Do PUAs Grow Less Efficient Over Time? Should Clients Buy New Policies to Better Utilize PUAs?
As you know, in the early months and years of a whole life policy, the PUAs are more efficient than the base premium as far as generating cash value for the policy. While the base premium alone can take years to generate a positive internal rate of return where cash value is concerned, the PUAs are converted to cash value right away, which increases the efficiency of the policy overall.
However, after 5-7 years of funding a whole life policy, the impact of the PUAs appears to lessen. Illustrations of a policy funded with maximum PUAs vs. no PUAs at all show that, several years into the policy, the PUAs no longer have a dramatic affect on the internal rate of return of the policy.
For instance, in one example, adding PUAs to a 12k premium whole life policy for the first five years increased the internal rate of return on the net cash value in the 12th year from only .57% (no PUAs) to 3.29% (with 5 years of PUAs) – a difference of 477%! (See illustration 1.)
PUA illustration #1
However, when the PUA is paid for 10 years, the PUAs only bring the IRR up to 3.52%. The difference between 3.29% – the IRR produced when 5 years of PUAs were added to the policy – and 3.52%, the IRR resulting from 10 years of PUAs – is only 6.99%.
PUA illustration #2
Why is this? Do PUAs become less efficient over time?
And what should the client do? After the initial years of the policy, should a policy holder start a new policy and put their PUAs into the new policy to increase the efficiency of the PUAs? Is the “old” whole life policy not the best place for the client’s PUAs?
To test this, Todd compares the effect of transitioning the PUAs to a second new policy after 5 years to see if the average internal rate of return (of the policies combined) is greater when the newer policy receives the PUA payment as opposed to the older policy. This example is given in the first 15 minutes of Todd Langford’s 2013 Think Tank presentation, along with a related discussion (and a hilarious story) about how the numbers alone don’t always tell the whole truth about a situation.
What Todd discovers is this: the combined IRR of both policies when the PUA stays with the first policy is 2.34%, while the IRR of both policies when the PUA shifts to the new policy is a nearly identical 2.32%.
PUA illustration #3
Todd also discovers virtually no difference in internal rates of return when the policies are extended to age 70. (The results are 4.76% and 4.75% IRR of the combined policies when the PUA is shifted from one to the other.)
PUA illustration #4
The conclusion? Starting a new policy is not necessary to increase the effect of a PUA.
Therefore, there is no numerical reason to start a new policy to “increase the efficiency of the PUA.”

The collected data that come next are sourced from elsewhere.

(* ===== verification/Protocol.v ===== *)
(** * Wire protocol

    [host_agent/dgx_ops_agent/protocol.py]: canonical JSON, request building,
    HMAC signatures, request verification with the nonce cache, and the framing
    of messages on a byte stream.  A stream is anything with a [recv]
    operation; the theorems about reading are proved against its contract, and
    [Chunked] is a stream that fragments its data arbitrarily. *)
From Stdlib Require Import ZArith Lia Bool String.
From stdpp Require Import prelude.
From S2P Require Import Prelude PyValue PyFloat Utf8 Sha256 Json.
Open Scope Z_scope.

(** ** Constants *)

Definition PROTOCOL_VERSION : Z := 1.
Definition MAX_FRAME_SIZE : Z := 1048576.
Definition MIN_SECRET_SIZE : Z := 32.
Definition MAX_ACTION_LENGTH : Z := 128.
Definition MAX_REQUEST_ID_LENGTH : Z := 128.
Definition MAX_NONCE_LENGTH : Z := 256.
Definition MAX_TIMESTAMP : Z := 9223372036854775807.
Definition MAX_AGE : Z := 86400.
Definition MAX_JSON_DEPTH : Z := 256.
Definition DEFAULT_NONCE_CAPACITY : Z := 4096.
Definition SIGNATURE_LENGTH : Z := 64.

Definition REQUIRED_REQUEST_FIELDS : list pystr :=
  [str "protocol_version"; str "request_id"; str "action"; str "parameters"; str "timestamp";
   str "nonce"; str "signature"].
Definition OPTIONAL_REQUEST_FIELDS : list pystr := [str "approval"].

Definition protocol_error (s : string) : exn := ProtocolError (str s).

(** ** Validators; each returns the value it accepted *)

Definition validate_secret (secret : bytes) : result unit :=
  guard_exn (MIN_SECRET_SIZE <=? zlen secret) (protocol_error "secret must be at least 32 bytes").

Definition validate_bounded_string (value : pyval) (name : string) (maximum : Z) : result pystr :=
  match as_str value with
  | Some s =>
      if negb (truthy (PStr (strip s))) || (maximum <? zlen s)
      then Raise (ProtocolError (str "invalid " ++ str name)) else Ok s
  | None => Raise (ProtocolError (str "invalid " ++ str name))
  end.

Definition bounded_int (value : pyval) (name : string) (maximum : Z) : result Z :=
  if is_bool value then Raise (ProtocolError (str "invalid " ++ str name))
  else match isinstance_int value with
       | Some n => if (0 <=? n) && (n <=? maximum) then Ok n
                   else Raise (ProtocolError (str "invalid " ++ str name))
       | None => Raise (ProtocolError (str "invalid " ++ str name))
       end.

Definition validate_timestamp (value : pyval) (name : string) : result Z :=
  bounded_int value name MAX_TIMESTAMP.

Definition validate_max_age (max_age : pyval) : result Z := bounded_int max_age "max_age" MAX_AGE.

(** ** JSON trees *)

Fixpoint json_size (v : pyval) : nat :=
  match v with
  | PList l => S (list_sum (map json_size l))
  | PDict d => S (list_sum (map (fun p => json_size (snd p)) d))
  | _ => 1
  end.

Definition out_of_fuel : exn := OtherException (str "fuel").

(** The explicit stack of [_validate_json_tree]: a value, whether it is being
    left, and its depth; the head of the list is the end of Python's list.
    Values are finite trees, so no container is its own ancestor. *)
Fixpoint json_tree_loop (fuel : nat) (stack : list (pyval * bool * Z)) : result unit :=
  match stack, fuel with
  | [], _ => Ok tt
  | _, O => Raise out_of_fuel
  | (current, leaving, depth) :: rest, S k =>
      if leaving then json_tree_loop k rest
      else if MAX_JSON_DEPTH <? depth
      then Raise (ValueError (str "JSON value is nested too deeply"))
      else match current with
           | PDict d =>
               json_tree_loop k
                 (rev (map (fun p => (snd p, false, depth + 1)) d) ++ (current, true, depth) :: rest)
           | PList l =>
               json_tree_loop k
                 (rev (map (fun v => (v, false, depth + 1)) l) ++ (current, true, depth) :: rest)
           | PFloat f =>
               if isfinite f then json_tree_loop k rest
               else Raise (ValueError (str "non-finite JSON number"))
           | _ => json_tree_loop k rest
           end
  end.

Definition validate_json_tree (value : pyval) : result unit :=
  json_tree_loop (2 * json_size value) [(value, false, 0)].

(** [except (TypeError, ValueError, RecursionError)] *)
Definition json_failure (e : exn) : bool :=
  is_ValueError e || match e with TypeError _ | RecursionError => true | _ => false end.

Definition except_json {A} (m : result A) (message : string) : result A :=
  except m (fun e => if json_failure e then Some (Raise (protocol_error message)) else None).

Definition SIGNATURE : pystr := str "signature".

(** The encoded text is ASCII, so its code points are its bytes. *)
Definition canonical_bytes (message : pyval) : result bytes :=
  match as_dict message with
  | None => Raise (protocol_error "message must be a JSON object")
  | Some d =>
      let unsigned := PDict (dict_del SIGNATURE d) in
      except_json (_ ← validate_json_tree unsigned; dumps (compact true) unsigned)
        "message is not valid JSON"
  end.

However, the numbers alone don’t always tell the whole story.
There may be other reasons to start a new policy. As Todd mentions in the video, starting a new policy creates a new “bucket” into which cash can be stored, which may be very beneficial for the client. Each new policy creates an opportunity to store more cash in the way of PUAs. If a client is easily maxing out their PUAs or must prepare for a way to store additional cash, then it may be time to begin a new policy.
The PUA may appear to lose efficiency, but in fact, it does not. It keeps performing as well as it ever did, but the impact lessens because the base premium catches up over time in its efficiency. Therefore, the PUA does not continue to create as much contrast when compared with the efficiency of the base premium.
A very simple metaphor to understand or explain PUAs vs. base premium efficiency might be that of two joggers. If Jogger A gets a 5-minute head start on a marathon, that will put him or her way ahead of Jogger B in the first few miles. However, by the time they both reach the finish line, that five-minute head start will seem much more insignificant. If they progress at the same speed, at an “average” marathon pace, their times will be less than 2% apart.
In the same way, the differences between the efficiency of a PUA and the base premium become negligible as time goes on. Like the first jogger, the PUA gets a “head start” while the base premium is responsible for establishing the foundation of the policy (paying for the death benefit, commission, and other policy costs), which slows it down, initially.
Ultimately, the PUA will earn (or “run”) at the same pace in an existing or a new policy. The PUA does not grow less efficient with time, the base premium simply becomes more efficient, which narrows the contrast between the two.
The only way to start a new policy and have the PUA earn at a greater rate and efficiency than in an existing policy would be to begin a new policy on a child or grandchild. When this is done, typically, the new policy is more efficient because the cost of insurance is less for a younger person. However, as you are limited as to the amount of insurance you can take on a child – often a maximum of half of what the parent is insured for – you will want to make sure that you are adequately insured.